Under the terms of the agreement, Astellas will license a suite of Twist’s VHH libraries for a period of five years and will use the libraries to conduct research and development activities. Twist will receive an upfront payment and will be eligible to receive annual maintenance fees and fees per product through payments associated with specific clinical and commercial milestones. Twist will also be eligible to receive royalty payments on product sales.

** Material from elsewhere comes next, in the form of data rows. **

(* ===== verification/LedgerFacts.v ===== *)
(** * Facts about the abstract ledger

    Conservation of money, and the preservation of the ledger invariant by a
    move and by an audit row. *)

From S2P Require Import Prelude GoStd Decimal Money Uuid Ledger Schema LedgerSpec.
From stdpp Require Import options.
Import Ledger LedgerSpec.
Open Scope Z_scope.

(** ** Conservation *)

Lemma contribution_sum (keys : list UUID) (x : txn) :
  NoDup keys → (∀ l, l ∈ x.(x_legs) → l.(l_account) ∈ keys) →
  sumZ (λ a, contribution a x) keys = sumZ leg_units x.(x_legs).
Proof.
  intros Hnd Hin. unfold contribution. rewrite sumZ_swap.
  apply sumZ_ext. intros l Hl. by apply sumZ_single, Hin.
Qed.

Lemma total_journal L :
  (∀ a x, L.(accts) !! a = Some x → x.(a_units) = journal_balance a L) →
  total L = sumZ (λ a, journal_balance a L) (map_to_list L.(accts)).*1.
Proof.
  intros Hrec. unfold total, map_sumZ. rewrite sumZ_fmap.
  apply sumZ_ext. intros [a x] Hin. apply elem_of_map_to_list in Hin. by apply Hrec.
Qed.

(** A ledger that satisfies its invariant holds no money in total: what user
    accounts own, the EXTERNAL account owes. *)
Lemma ledger_inv_total L : ledger_inv L → total L = 0.
Proof.
  intros HL. rewrite total_journal by apply HL.
  unfold journal_balance, map_sumZ. rewrite sumZ_swap.
  apply sumZ_zero. intros [id x] Hin. apply elem_of_map_to_list in Hin. simpl.
  rewrite contribution_sum; [by eapply HL | apply NoDup_fst_map_to_list |].
  intros l Hl. destruct (inv_legs L HL id x l Hin Hl) as [_ [y Hy]].
  apply list_elem_of_fmap. exists (l.(l_account), y). split; [done |].
  by apply elem_of_map_to_list.
Qed.

(** ** Shape of a move *)

(** A request whose legs have the shape of its kind. *)
Record well_formed (rq : request) (L : ledger) : Prop := {
  wf_distinct : rq.(rq_from) ≠ rq.(rq_to);
  wf_shape : txn_shape L (Txn rq.(rq_kind) rq.(rq_key) rq.(rq_reverses) (rq_legs rq)) }.

Lemma contribution_move rq a :
  contribution a (Txn rq.(rq_kind) rq.(rq_key) rq.(rq_reverses) (rq_legs rq))
  = (if decide (rq.(rq_to) = a) then rq.(rq_units) else 0)
    - (if decide (rq.(rq_from) = a) then rq.(rq_units) else 0).
Proof. unfold contribution, leg_units; simpl. repeat case_decide; simpl; lia. Qed.

Lemma journal_move rq id L a :
  L.(txns) !! id = None →
  journal_balance a (move rq id L)
  = journal_balance a L + (if decide (rq.(rq_to) = a) then rq.(rq_units) else 0)
    - (if decide (rq.(rq_from) = a) then rq.(rq_units) else 0).
Proof.
  intros Hid. unfold journal_balance; simpl.
  rewrite map_sumZ_insert_None by done. rewrite contribution_move. lia.
Qed.

(** The accounts of a moved ledger. *)
Lemma accts_move rq id L a x' :
  rq.(rq_from) ≠ rq.(rq_to) → (move rq id L).(accts) !! a = Some x' →
  ∃ x, L.(accts) !! a = Some x ∧ x'.(a_system) = x.(a_system)
    ∧ x'.(a_units) = x.(a_units) + (if decide (rq.(rq_to) = a) then rq.(rq_units) else 0)
        - (if decide (rq.(rq_from) = a) then rq.(rq_units) else 0).
Proof.
  intros Hne. simpl. rewrite !lookup_alter.
  repeat case_decide; simplify_eq; intros Hx;
    try (apply fmap_Some in Hx as (x&Hx&->); exists x; split_and!; simpl; done || lia).
  exists x'. split_and!; done || lia.
Qed.

Lemma accts_move_is_Some rq id L a :
  is_Some ((move rq id L).(accts) !! a) ↔ is_Some (L.(accts) !! a).
Proof.
  destruct rq as [k from to u key rev r]; simpl. rewrite !lookup_alter.
  repeat case_decide; subst; by rewrite ?fmap_is_Some.
Qed.

Lemma move_evolves rq id L :
  rq.(rq_from) ≠ rq.(rq_to) → L.(txns) !! id = None → evolves L (move rq id L).
Proof.
  intros Hne Hid. split.
  - intros a x Hx. destruct ((move rq id L).(accts) !! a) as [x'|] eqn:Hx'.
    + exists x'. split; [done |]. destruct (accts_move rq id L a x' Hne Hx') as (y&Hy&E&_).
      congruence.
    + exfalso. apply eq_None_not_Some in Hx'. apply Hx'. rewrite accts_move_is_Some. by exists x.
  - by apply insert_subseteq.
  - done.
Qed.

Lemma txn_shape_mono L L' x : L.(txns) ⊆ L'.(txns) → txn_shape L x → txn_shape L' x.
Proof.
  intros Hsub. unfold txn_shape. destruct x.(x_kind); try done.
  intros (o&y&a&b&u&?&Hy&?&?&?). exists o, y, a, b, u.
  split_and!; [done | by eapply lookup_weaken | done..].
Qed.

(** A legal move takes a correct ledger to a correct ledger. *)
Lemma move_inv rq id L :
  ledger_inv L → can_move rq id L → well_formed rq L → ledger_inv (move rq id L).
Proof.
  intros HL [Hu (xf&Hxf&Hf&Hfr) (xt&Hxt&Ht&Htr) Hid Hkey Hrev] [Hne Hsh].
  pose proof (move_evolves rq id L Hne Hid) as Hev.
  assert (Hin : ∀ j x, (move rq id L).(txns) !! j = Some x →
     (j = id ∧ x = Txn rq.(rq_kind) rq.(rq_key) rq.(rq_reverses) (rq_legs rq))
     ∨ (j ≠ id ∧ L.(txns) !! j = Some x)).
  { intros j x. simpl. rewrite lookup_insert. case_decide; [left | right]; by simplify_eq. }
  split.
  - intros a x' Hx'. destruct (accts_move rq id L a x' Hne Hx') as (x&Hx&Es&Eu).
    pose proof (inv_nonneg L HL a x Hx). rewrite Es, Eu.
    repeat case_decide; simplify_eq; destruct_or?; auto; right; lia.
  - intros a x' Hx'. destruct (accts_move rq id L a x' Hne Hx') as (x&Hx&_&->).
    pose proof (inv_range L HL a x Hx). repeat case_decide; simplify_eq; lia.
  - intros a x' Hx'. destruct (accts_move rq id L a x' Hne Hx') as (x&Hx&Es&Eu).
    rewrite journal_move by done. rewrite Eu, (inv_reconciled L HL a x Hx). done.
  - intros j x l Hj Hl. rewrite accts_move_is_Some.
    destruct (Hin j x Hj) as [[-> ->]|[_ Hj']]; [|by eapply HL].
    apply elem_of_cons in Hl as [->|Hl]; [split; [done | by exists xf] |].
    apply list_elem_of_singleton in Hl as ->. split; [done | by exists xt].
  - intros j x Hj. destruct (Hin j x Hj) as [[-> ->]|[_ Hj']]; [|by eapply HL].
    unfold leg_units; simpl. lia.
  - intros i j x y Hi Hj E.
    destruct (Hin i x Hi) as [[-> ->]|[_ Hi']], (Hin j y Hj) as [[-> ->]|[_ Hj']];
      [done | by destruct (Hkey j y Hj') | by destruct (Hkey i x Hi') | by eapply (inv_keys L HL)].
  - intros i j x y o Hi Hj E1 E2.
    destruct (Hin i x Hi) as [[-> ->]|[_ Hi']], (Hin j y Hj) as [[-> ->]|[_ Hj']]; simpl in *;
      [done | by destruct (Hrev o j y E1 Hj') | by destruct (Hrev o i x E2 Hi') |
       by eapply (inv_reversals L HL)].
  - intros j x Hj. apply (txn_shape_mono L); [apply Hev |].
    destruct (Hin j x Hj) as [[-> ->]|[_ Hj']]; [done | by eapply HL].
Qed.

Lemma move_rely rq id L :
  can_move rq id L → well_formed rq L → rely L (move rq id L).
Proof.
  intros Hc Hw. split; [| intros HL; by apply move_inv].
  apply move_evolves; [apply Hw | apply Hc].
Qed.

(** ** Audit rows *)

Lemma add_audit_inv u L : ledger_inv L → ledger_inv (add_audit u L).
Proof. intros []. split; done. Qed.

Lemma add_audit_rely u L : rely L (add_audit u L).
Proof.
  split; [split | apply add_audit_inv]; simpl; eauto.
  by apply prefix_app_r.
Qed.

Lemma audited_rely u L L' : audited u L L' → rely L L'.
Proof. intros (L1&H&[->| ->]); [|done]. etrans; [done | apply add_audit_rely]. Qed.

#[export] Hint Resolve add_audit_rely audited_rely move_rely add_audit_inv : ledger.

Twist VHH Antibody Libraries

Antibodies contain two variable domains, the heavy and the light chains. A VHH antibody, also known as a single domain antibody, is the antigen binding domain of the heavy chain, with three complementary determining regions (CDRs), or areas where antigens bind to the antibody. Twist’s VHH libraries use novel methods that combine synthetic and natural approaches to maximize diversity up to 10 billion for each library, creating high quality VHH libraries for use against any protein target. The small size of the VHH antibodies allow them to access targets that traditional antibodies cannot, with tight binding affinity. The modular nature of VHH antibodies supports creation of bi- or multi-specific antibodies ideal for developing next generation therapies specific to oncology, autoimmune disease and virology. During the pandemic, Twist published on the use of these libraries to neutralize SARS-CoV-2 (MAbs. 2022; 14(1): 2002236).